Tartu–Moscow Semiotic School

The Tartu–Moscow Semiotic School is a scientific school of thought in the field of semiotics that was formed in 1964 and led by Yuri Lotman. Among the other members of this school were Boris Uspensky, Vyacheslav Ivanov, Vladimir Toporov, Mikhail Gasparov, Alexander Piatigorsky, Isaak I. Revzin, and others. As a result of their collective work, they established a theoretical framework around the semiotics of culture.

The Tartu-Moscow School of Semiotics developed an original method of multidimensional cultural analysis. The languages of culture are interpreted as secondary modelling systems in relation to verbal language. This method permits a productive understanding of the use of different languages of culture.
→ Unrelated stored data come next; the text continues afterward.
(* ===== verification/Workers.v ===== *)
(** * Concurrent clients (user/user_concurrency.c)

    main() of user/user_concurrency.c and its threads, run together on the parallel
    semantics of the driver: getters read every block, writers put messages and
    invalidators invalidate blocks; readers open the file, read it to the end three
    times and close it.  Each thread counts the errors it did not expect, and each
    call of a client is a new thread of the driver. *)
From stdpp Require Import strings.
From S2P Require Import Prelude Layout Kernel KernelFacts Rcu Store Device Sample Syscalls.
From S2P Require Import DeviceWp FileOps Session Threads Grace Walk Interleave Parallel UserCalls TestProg.

Section Workers.
Context {K : Kernel} {C : Config}.

(** ** The threads of the program *)

Inductive role := Getter | Writer | Invalidator.

(** What distinguishes a thread from another of its role, pthread_self(), and the
    number [num_blocks] of blocks of the device. *)
Section Role.
Variables (num_blocks param : Z).

(** The number of rounds of the loop of each role. *)
Definition rounds (r : role) : Z :=
  match r with
  | Getter => num_blocks
  | Writer => s32 (num_blocks / 5)
  | Invalidator => s32 (num_blocks / 8)
  end.

(** The loop conditions: the getter compares an int with a size_t. *)
Definition goes_on (r : role) (i : Z) : bool :=
  match r with Getter => u64 i <? rounds r | _ => i <? rounds r end.

(** The system call of round [i]. *)
Definition getter_call (i : Z) : thread :=
  let to_get := if param mod 2 =? 0 then s32 (u64 (u64 (num_blocks - 1) - i)) else i in
  GetCall to_get (Z.to_nat MAX_MSG_SIZE) MAX_MSG_SIZE.
Definition writer_call (i : Z) : thread :=
  let msg := message (u64 (param + i)) in PutCall msg (Z.of_nat (strlen msg) + 1).
Definition invalidator_call (i : Z) : thread :=
  InvCall (s32 (u64 (param + i) mod num_blocks)).

Definition call_of (r : role) (i : Z) : thread :=
  match r with
  | Getter => getter_call i
  | Writer => writer_call i
  | Invalidator => invalidator_call i
  end.
End Role.

(** The result of a call that the thread counts as an error. *)
Definition expected_errno (r : role) : Z :=
  match r with Writer => ENOMEM | _ => ENODATA end.
Definition unexpected (r : role) (ret : Z) : bool :=
  ((libc ret).1 <? 0) && negb (failed_with ret (expected_errno r)).

(** ** Readers *)

Definition num_loops : Z := 3.
Definition read_op : file_call := ReadCall (Z.to_nat MAX_MSG_SIZE) MAX_MSG_SIZE.
Definition seek_op : file_call := SeekCall 0 SEEK_SET.

(** What reader() does after a call on the file, in round [i], has returned [ret]. *)
Definition reader_next (i : Z) (op : file_call) (ret : Z) : option (Z * file_call) :=
  match op with
  | OpenCall => if ret <? 0 then None else Some (0, if 0 <? num_loops then read_op else CloseCall)
  | ReadCall _ _ => Some (i, if negb (ret =? 0) then read_op else seek_op)
  | SeekCall _ _ => let i := s32 (i + 1) in Some (i, if i <? num_loops then read_op else CloseCall)
  | CloseCall => None
  end.

Definition reader_error (op : file_call) (ret : Z) : bool :=
  match op with OpenCall | ReadCall _ _ => ret <? 0 | _ => false end.

(** A reader: not started, in round [i] and in a call, or returned. *)
Inductive reader :=
| ReaderStart
| ReaderIn (i : Z) (op : file_call) (call : nat)
| ReaderExit.

(** ** The program *)

(** A thread of the program: its round and the driver thread of its call, if it is
    in one. *)
Record worker := Worker { w_role : role; w_param : Z; w_round : Z; w_call : option nat }.

(** The driver, the threads of the program and [total_errors]. *)
Record program := Program {
  p_driver : config;
  p_workers : list worker;
  p_readers : list reader;
  total_errors : Z
}.

(** One step on a device of [num_blocks] blocks; [device] is what open() makes of its
    file. *)
Inductive pstep (num_blocks : Z) (device : file) : program -> program -> Prop :=
| pstep_driver c c' us rs n :
    cstep c c' -> pstep num_blocks device (Program c us rs n) (Program c' us rs n)
| pstep_call w ts us rs n k r param i :
    us !! k = Some (Worker r param i None) -> goes_on num_blocks r i = true ->
    pstep num_blocks device (Program (w, ts) us rs n)
      (Program (w, ts ++ [call_of num_blocks param r i])
         (<[k := Worker r param i (Some (length ts))]> us) rs n)
| pstep_return w ts us rs n k r param i j ret d :
    us !! k = Some (Worker r param i (Some j)) -> ts !! j = Some (Done ret d) ->
    pstep num_blocks device (Program (w, ts) us rs n)
      (Program (w, ts) (<[k := Worker r param (s32 (i + 1)) None]> us) rs
         (if unexpected r ret then n + 1 else n))
| pstep_open w ts us rs n k :
    rs !! k = Some ReaderStart ->
    pstep num_blocks device (Program (w, ts) us rs n)
      (Program (w, ts ++ [FileCall OpenCall device]) us (<[k := ReaderIn 0 OpenCall (length ts)]> rs) n)
| pstep_reader w ts us rs n k i op j r d f i' op' :
    rs !! k = Some (ReaderIn i op j) -> ts !! j = Some (FileDone r d f) ->
    reader_next i op (libc r).1 = Some (i', op') ->
    pstep num_blocks device (Program (w, ts) us rs n)
      (Program (w, <[j := Done r d]> ts ++ [FileCall op' f]) us
         (<[k := ReaderIn i' op' (length ts)]> rs)
         (if reader_error op (libc r).1 then n + 1 else n))
| pstep_unopened w ts us rs n k i op j r d f :
    rs !! k = Some (ReaderIn i op j) -> ts !! j = Some (FileDone r d f) ->
    reader_next i op (libc r).1 = None ->
    pstep num_blocks device (Program (w, ts) us rs n)
      (Program (w, ts) us (<[k := ReaderExit]> rs) (if reader_error op (libc r).1 then n + 1 else n))
| pstep_closed w ts us rs n k i op j r d :
    rs !! k = Some (ReaderIn i op j) -> ts !! j = Some (Done r d) ->
    pstep num_blocks device (Program (w, ts) us rs n)
      (Program (w, ts) us (<[k := ReaderExit]> rs) n).

(** What main() returns (lines 259-269). *)
Definition exit_status (p : program) : Z := if total_errors p =? 0 then 0 else total_errors p.

(** A thread that has left its loop. *)
Definition exited (num_blocks : Z) (u : worker) : Prop :=
  w_call u = None /\ goes_on num_blocks (w_role u) (w_round u) = false.

(** ** main() *)

Section Main.
(** How many threads of each kind, and the value of pthread_self() in each. *)
Variables (READERS GETTERS WRITERS INVALIDATORS : Z) (pthread_self : nat -> Z).

Definition NUM_SPAWNS : Z := READERS + GETTERS + WRITERS + INVALIDATORS.

(** The routine of the thread spawned in round [i]; [None] is reader(). *)
Definition spawn_role (i : Z) : option role :=
  if i <? GETTERS then Some Getter
  else if i <? GETTERS + WRITERS then Some Writer
  else if i <? GETTERS + WRITERS + INVALIDATORS then Some Invalidator
  else None.

Definition spawned : list worker * list reader :=
  foldl (fun t i => match spawn_role (Z.of_nat i) with
    | Some r => (t.1 ++ [Worker r (pthread_self i) 0 None], t.2)
    | None => (t.1, t.2 ++ [ReaderStart])
    end) ([], []) (seq 0 (Z.to_nat NUM_SPAWNS)).
End Main.

(** Lines 216-239: the number of blocks of the device, or the exit status.  The calls
    of the threads go to the driver directly: the numbers are only read. *)
Definition main_start (argv : list string) (device : file) : M (Z + Z) :=
  match command_line argv with
  | None => ret (inl 1)
  | Some _ =>
  let* o := bldms_open device in
  if (libc o.1).1 <? 0 then ret (inl 1) else
  let num_blocks := u64 (Z.quot (i_size o.2) BLOCK_SIZE) in
  let* _ := bldms_release o.2 in
  ret (inr num_blocks)
  end.

(** All threads have returned, as pthread_join() waits for. *)
Definition joined (num_blocks : Z) (p : program) : Prop :=
  Forall (exited num_blocks) (p_workers p) /\ Forall (fun r => r = ReaderExit) (p_readers p).

(** ** The calls of a role *)

(** The states a call of role [r] goes through on a device of [cap] slots. *)
Definition serves (cap : nat) (r : role) (t : thread) : Prop :=
  match r, t with
  | Getter, GetCall off _ _ => 0 <= off < Z.of_nat cap
  | Getter, GetWalk _ _ _ _ _ => True
  | Getter, GetRead _ _ _ _ n => 0 <= n <= DEFAULT_BLOCK_SIZE - METADATA_SIZE
  | Getter, Done ret _ => 0 <= ret <= DEFAULT_BLOCK_SIZE - METADATA_SIZE \/ ret = - ENODATA
  | Writer, PutCall _ size => size <= DEFAULT_BLOCK_SIZE - METADATA_SIZE
  | Writer, PutReady _ _ _ => True
  | Writer, PutWritten _ _ _ b _ _ => 0 <= b < Z.of_nat cap
  | Writer, Done ret _ => 0 <= ret < Z.of_nat cap \/ ret = - ENOMEM
  | Invalidator, InvCall off => 0 <= off < Z.of_nat cap
  | Invalidator, InvWait _ _ _ _ => True
  | Invalidator, Done ret _ => ret = 0 \/ ret = - ENODATA
  | _, _ => False
  end.

(** ** The next call of a thread *)

Lemma rounds_bound cap r i :
  Z.of_nat cap < 2 ^ 31 -> 0 <= i < 2 ^ 31 -> goes_on (Z.of_nat cap) r i = true -> i < Z.of_nat cap.
Proof.
  intros Hcap Hi Hgo.
  assert (Hd : forall k, 0 < k -> 0 <= Z.of_nat cap / k <= Z.of_nat cap).
  { intros k Hk. split; [apply Z.div_pos; lia|]. apply Z.div_le_upper_bound; [done|nia]. }
  pose proof (Hd 5 eq_refl). pose proof (Hd 8 eq_refl).
  destruct r; simpl in Hgo; rewrite ?u64_small, ?s32_small in Hgo by lia; lia.
Qed.

Lemma call_ok_of cap r param i :
  Z.of_nat cap < 2 ^ 31 -> 0 <= i < 2 ^ 31 -> 0 <= param < 2 ^ 64 ->
  goes_on (Z.of_nat cap) r i = true ->
  call_ok (call_of (Z.of_nat cap) param r i) /\ serves cap r (call_of (Z.of_nat cap) param r i).
Proof.
  intros Hcap Hi Hp Hgo. pose proof (rounds_bound cap r i Hcap Hi Hgo). destruct r; simpl.
  - unfold getter_call.
    set (g := if param mod 2 =? 0 then _ else _).
    assert (0 <= g < Z.of_nat cap); [|change MAX_MSG_SIZE with 4086; simpl; lia].
    unfold g. case_match; [|lia]. rewrite (u64_small (_ - 1)), u64_small, s32_small by lia. lia.
  - unfold writer_call. set (m := u64 _). destruct (message_fits m) as [Hl Hs]. simpl.
    unfold DEFAULT_BLOCK_SIZE, METADATA_SIZE. lia.
  - unfold invalidator_call. pose proof (Z.mod_pos_bound (u64 (param + i)) (Z.of_nat cap) ltac:(lia)).
    rewrite s32_small by lia. simpl. lia.
Qed.

(** The value of the call that has served the role is an expected one. *)
Lemma serves_expected cap r ret d :
  Z.of_nat cap < 2 ^ 31 -> serves cap r (Done ret d) -> unexpected r ret = false.
Proof.
  intros Hcap Hs. assert (Hlib : forall z, 0 <= z < 2 ^ 31 -> ((libc z).1 <? 0) = false).
  { intros z Hz. unfold libc. rewrite (proj2 (Z.ltb_ge z 0)) by lia. rewrite andb_false_r. simpl.
    rewrite s32_small by lia. apply Z.ltb_ge. lia. }
  unfold unexpected. destruct r; simpl in Hs; destruct Hs as [Hs| ->]; try done;
    rewrite Hlib; unfold DEFAULT_BLOCK_SIZE, METADATA_SIZE in *; (done || lia).
Qed.

Hypothesis kzalloc_works : forall n, kzalloc_ok n = true.

Lemma serves_commit s r t t' s' :
  serves (s_cap s) r t -> commits s t t' s' -> serves (s_cap s) r t'.
Proof.
  intros Hs Hc. destruct r, Hc; simpl in *; try tauto; try lia.
  - unfold s_put in H0. destruct (next_free s) as [j|] eqn:Hj; injection H0 as <- _; [|done].
    apply next_free_Some in Hj. lia.
  - destruct H as [[_ [n Hn]]|]; [by rewrite kzalloc_works in Hn|lia].
  - unfold s_invalidate in H. rewrite (proj2 (Z.leb_le _ _)), (proj2 (Z.ltb_lt _ _)) in H by lia.
    simpl in H. case_match; injection H; [by intros _ <-|intros <-; auto].
Qed.

(** ** The calls of a reader *)

Definition reader_op (op : file_call) : Prop :=
  op = OpenCall \/ op = read_op \/ op = seek_op \/ op = CloseCall.

(** The states such a call goes through. *)
Definition reading (op : file_call) (t : thread) : Prop :=
  match t with
  | FileCall op' f => op = op' /\ op_ok op f
  | ReadWalk a _ | ReadCopy a _ => op = read_op /\ private_data (ra_file a) <> None
  | ReadNext r d f _ | ReadSession r d f _ =>
      op = read_op /\ private_data f <> None /\ r = Some (Z.of_nat (length d)) /\ (length d <= 4086)%nat
  | FileDone r _ f => op <> CloseCall /\ private_data f <> None /\ 0 <= r <= 4086
  | Done _ _ => op = CloseCall
  | _ => False
  end.

Lemma reading_commit s op t t' s' :
  reader_op op -> reading op t -> commits s t t' s' -> reading op t'.
Proof.
  intros Hop Hr Hc.
  assert (Hk : ~ exists n, kzalloc_ok n = false) by (intros [n Hn]; by rewrite kzalloc_works in Hn).
  destruct Hc; simpl in Hr |- *; try tauto; destruct Hr as [-> Hr]; simpl in Hr.
  - destruct H as [(-> & p & ->)|(_ & _ & Hn)]; [split_and!; (done || lia)|done].
  - destruct Hop as [?|[?|[[= -> ->]|?]]]; try done. simpl in H.
    destruct H as [(-> & p & ->)|(_ & _ & Hn)]; [split_and!; (done || lia)|done].
  - destruct Hr as [? _]. split_and!; (done || lia).
  - destruct Hr as [? _]. split; [|done]. by destruct Hop as [?|[?|[?|?]]].
  - split_and!; (done || lia).
  - unfold DEFAULT_BLOCK_SIZE, METADATA_SIZE in *. split_and!; (done || lia).
  - destruct Hr as (? & _ & ?). split_and!; (done || lia).
  - destruct Hr as (? & _ & ?). split_and!; (done || lia).
Qed.

(** A reader whose call has succeeded goes on with a call it may make. *)
Lemma reader_goes_on i op r d f i' op' :
  reader_op op -> reading op (FileDone r d f) -> reader_next i op (libc r).1 = Some (i', op') ->
  reader_op op' /\ op_ok op' f /\ op' <> OpenCall /\ reader_error op (libc r).1 = false.
Proof.
  intros Hop (Hcl & Hp & Hr) Hn. rewrite libc_ok in * by lia. cbn [fst] in *.
  assert (Hread : op_ok read_op f) by (split; [done|]; by vm_compute).
  assert (Hneg : (r <? 0) = false) by (apply Z.ltb_ge; lia).
  destruct Hop as [->|[->|[->| ->]]]; simpl in Hn; rewrite ?Hneg in *; try done; simpl.
  - injection Hn as <- <-. unfold reader_op. by split_and!; auto.
  - rewrite Hneg. injection Hn as <- <-. unfold reader_op. destruct (r =? 0); simpl; split_and!; auto; done.
  - injection Hn as <- <-. unfold reader_op. destruct (s32 (i + 1) <? num_loops); split_and!; auto; done.
Qed.
(** Scalars that configuration options and call arguments range over. *)
Inductive pyval : Type :=
  | PNone
  | PBool (b : bool)
  | PInt (z : Z)
  | PStr (s : string).

(** Truth value of an object in a condition ([if x], [x if x else y]). *)
Definition truthy (v : pyval) : bool :=
  match v with
  | PNone => false
  | PBool b => b
  | PInt z => negb (z =? 0)%Z
  | PStr s => negb (String.eqb s "")
  end.

(** [str(v)], which is also what an f-string substitutes. *)
Definition str (v : pyval) : string :=
  match v with
  | PNone => "None"
  | PBool true => "True"
  | PBool false => "False"
  | PInt z => pretty z
  | PStr s => s
  end.

(** A string is a sequence of code points below 256, one [ascii] each. *)
Definition code (c : ascii) : Z := Z.of_nat (nat_of_ascii c).

Definition quote : ascii := "'".
Definition double_quote : ascii := ascii_of_nat 34.
Definition backslash : ascii := ascii_of_nat 92.

Fixpoint has_char (c : ascii) (s : string) : bool :=
  match s with
  | EmptyString => false
  | String d s' => Ascii.eqb c d || has_char c s'
  end.

(** [c.isprintable()]: the controls, the no-break space and the soft hyphen
    are not; of the spaces only U+0020 is. *)
Definition is_printable (c : ascii) : bool :=
  ((32 <=? code c) && (code c <=? 126)) || ((161 <=? code c) && negb (code c =? 173)).
Lemma crisis_label_precedes_gratitude_witness :
  choose_mood (u8 "Chorei sem razão, mas estou feliz.")
              {[ u8 "Depressed"; u8 "Grateful" ]} true
  = join (u8 ";") (choose_mood_chosen (u8 "Chorei sem razão, mas estou feliz.")
                                      {[ u8 "Depressed"; u8 "Grateful" ]} true).
Proof.
  apply (crisis_label_precedes_gratitude (u8 "Chorei sem razão, mas estou feliz.")
           {[ u8 "Depressed"; u8 "Grateful" ]} true).
  - vm_compute; reflexivity.
  - vm_compute; reflexivity.
  - apply (bool_decide_unpack _); vm_compute; exact I.
  - apply (bool_decide_unpack _); vm_compute; exact I.
Defined.

Lemma llm_choose_mood_guard_witness :
  llm_choose_mood scenario_body scenario_pool (u8 "gpt-4o-mini") [] 2 = Ret [].
Proof.
  apply (llm_choose_mood_guard scenario_body scenario_pool (u8 "gpt-4o-mini") [] 2).
  left. reflexivity.
Defined.

(** ** Dates read back *)

Lemma small_numbers_ok : forallb (fun i => digits_ok (N.of_nat i)) (seq 0 (N.to_nat 10000)) = true.
Proof. vm_compute. reflexivity. Qed.

Lemma months_ok : forallb month_ok PORTUGUESE_MONTHS = true.
Proof. vm_compute. reflexivity. Qed.

Lemma digits_ok_spec (n : N) :
  n < 10000 ->
  Forall (fun c => is_digit c = true) (str_of_N n)
  /\ int_of (str_of_N n) = n
  /\ (1 <= length (str_of_N n))%nat
  /\ (n < 100 -> (length (str_of_N n) <= 2)%nat)
  /\ (1000 <= n -> length (str_of_N n) = 4%nat).
Proof.
  intros Hn. pose proof small_numbers_ok as Hall.
  rewrite forallb_forall in Hall. specialize (Hall (N.to_nat n)).
  rewrite N2Nat.id in Hall. unfold digits_ok in Hall. cbn zeta in Hall.
  assert (Hin : In (N.to_nat n) (seq 0 (N.to_nat 10000))) by (apply in_seq; lia).
  apply Hall in Hin. clear Hall.
  repeat (apply andb_prop in Hin as [Hin ?]).
  split; [by apply Forall_forall; intros c Hc; apply list_elem_of_In in Hc;
          eapply forallb_forall in Hin|].
  split; [by apply N.eqb_eq|]. split; [by apply Nat.leb_le|]. split.
  - intros Hlt. apply N.ltb_lt in Hlt.
    match goal with Hx : (_ && _ || negb (n <? 100)) = true |- _ =>
      rewrite Hlt in Hx; cbn [andb negb orb] in Hx; rewrite orb_false_r in Hx;
      by apply Nat.leb_le in Hx end.
  - intros Hge. apply N.leb_le in Hge.
    match goal with Hx : (_ && _ || negb (1000 <=? n)) = true |- _ =>
      rewrite Hge in Hx; cbn [andb negb orb] in Hx; rewrite orb_false_r in Hx;
      by apply Nat.eqb_eq in Hx end.
Qed.


Lemma latin1_digit_range (c : char) : is_digit c = true <-> 48 <= c <= 57.
Proof.
  unfold is_digit. cbn [decimal latin1]. unfold latin1_decimal, in_range.
  destruct (48 <=? c) eqn:H1; destruct (c <=? 57) eqn:H2; cbn [andb];
    rewrite bool_decide_eq_true;
    try apply N.leb_le in H1; try apply N.leb_le in H2;
    try apply N.leb_gt in H1; try apply N.leb_gt in H2;
    split; try (intros [? [=]]); try lia; intros _; by eexists.
Qed.

Lemma latin1_lower1_digit (c : char) : is_digit c = true -> latin1_lower1 c = c.
Proof.
  intros Hc. apply latin1_digit_range in Hc. unfold latin1_lower1, in_range.
  destruct (65 <=? c) eqn:H1; [apply N.leb_le in H1; lia|]. cbn [andb orb].
  destruct (192 <=? c) eqn:H2; [apply N.leb_le in H2; lia|]. done.
Qed.

Lemma latin1_lower1_no_digit (c : char) :
  is_digit c = false -> is_digit (latin1_lower1 c) = false.
Proof.
  intros Hc. apply not_true_is_false. intros Hd. apply latin1_digit_range in Hd.
  apply not_true_iff_false in Hc. apply Hc, latin1_digit_range.
  unfold latin1_lower1, in_range in Hd.
  destruct (65 <=? c) eqn:H1, (c <=? 90) eqn:H2; cbn [andb orb] in Hd;
    try apply N.leb_le in H1; try apply N.leb_le in H2; try lia;
    destruct (192 <=? c) eqn:H3, (c <=? 222) eqn:H4; cbn [andb orb] in Hd;
    try apply N.leb_le in H3; try apply N.leb_le in H4; try lia;
    destruct (negb (c =? 215)); lia.
Qed.

Lemma latin1_digit_visible (c : char) : is_digit c = true -> isspace c = false.
Proof.
  intros Hc. apply latin1_digit_range in Hc. cbn [isspace latin1].
  unfold latin1_isspace, in_range.
  repeat match goal with
  | |- context [?a <=? ?b] => destruct (N.leb_spec a b); try lia
  | |- context [?a =? ?b] => destruct (N.eqb_spec a b); try lia
  end; done.
Qed.

Lemma month_ok_spec (name : str) (mo : N) :
  (name, mo) ∈ PORTUGUESE_MONTHS ->
  Forall (fun c => month_letter c = true) name /\ (1 <= length name)%nat
  /\ map latin1_lower1 name = name
  /\ dict_get (replace_chr 231 (u8 "c") name) PORTUGUESE_MONTHS = Some mo
  /\ 1 <= mo <= 12.
Proof.
  intros Hin. pose proof months_ok as Hall. rewrite forallb_forall in Hall.
  apply list_elem_of_In, Hall in Hin. unfold month_ok in Hin.
  apply andb_prop in Hin as [Hin Hhi]. apply andb_prop in Hin as [Hin Hlo].
  apply andb_prop in Hin as [Hin Hget]. apply andb_prop in Hin as [Hin Hlow].
  apply andb_prop in Hin as [Hin Hlen].
  apply bool_decide_eq_true in Hget, Hlow. apply N.leb_le in Hhi, Hlo.
  apply Nat.leb_le in Hlen.
  split; [|done]. apply Forall_forall. intros c Hc. apply list_elem_of_In in Hc.
  by eapply forallb_forall in Hin.
Qed.

Lemma written_date_lower (d : N) (name : str) (mo y : N) :
  (name, mo) ∈ PORTUGUESE_MONTHS -> d < 10000 -> y < 10000 ->
  map latin1_lower1 (written_date d name y) = written_date d name y.
Proof.
  intros Hname Hd Hy. unfold written_date. rewrite !map_app.
  destruct (month_ok_spec name mo Hname) as (_ & _ & Hlow & _).
  destruct (digits_ok_spec d Hd) as (Hds & _). destruct (digits_ok_spec y Hy) as (Hys & _).
  assert (Hfix : forall l : str,
            Forall (fun c => is_digit c = true) l -> map latin1_lower1 l = l).
  { induction 1 as [|c l Hc _ IH]; [done|]. cbn [map]. by rewrite latin1_lower1_digit, IH. }
  f_equal; [by apply Hfix|]. f_equal. f_equal; [exact Hlow|]. f_equal. by apply Hfix.
Qed.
This school is widely known for its journal, Sign Systems Studies (formerly published in Russian as Труды по знаковым системам), published by Tartu University Press. It is the oldest semiotics journal in the world, established in 1964.

In its first period, the 1960s and 1970s, TMSS followed a structuralist approach and was strongly influenced by Russian formalism. Since the 1980s, its approach can be characterized as post-structuralist, and is connected with the introduction of Juri Lotman's concept of semiosphere and its relation to organicism.

From 1990s, TMSS has been succeeded by the Tartu Semiotics School, which is based in the Department of Semiotics of the University of Tartu and led by Kalevi Kull, Peeter Torop, Mihhail Lotman, and others.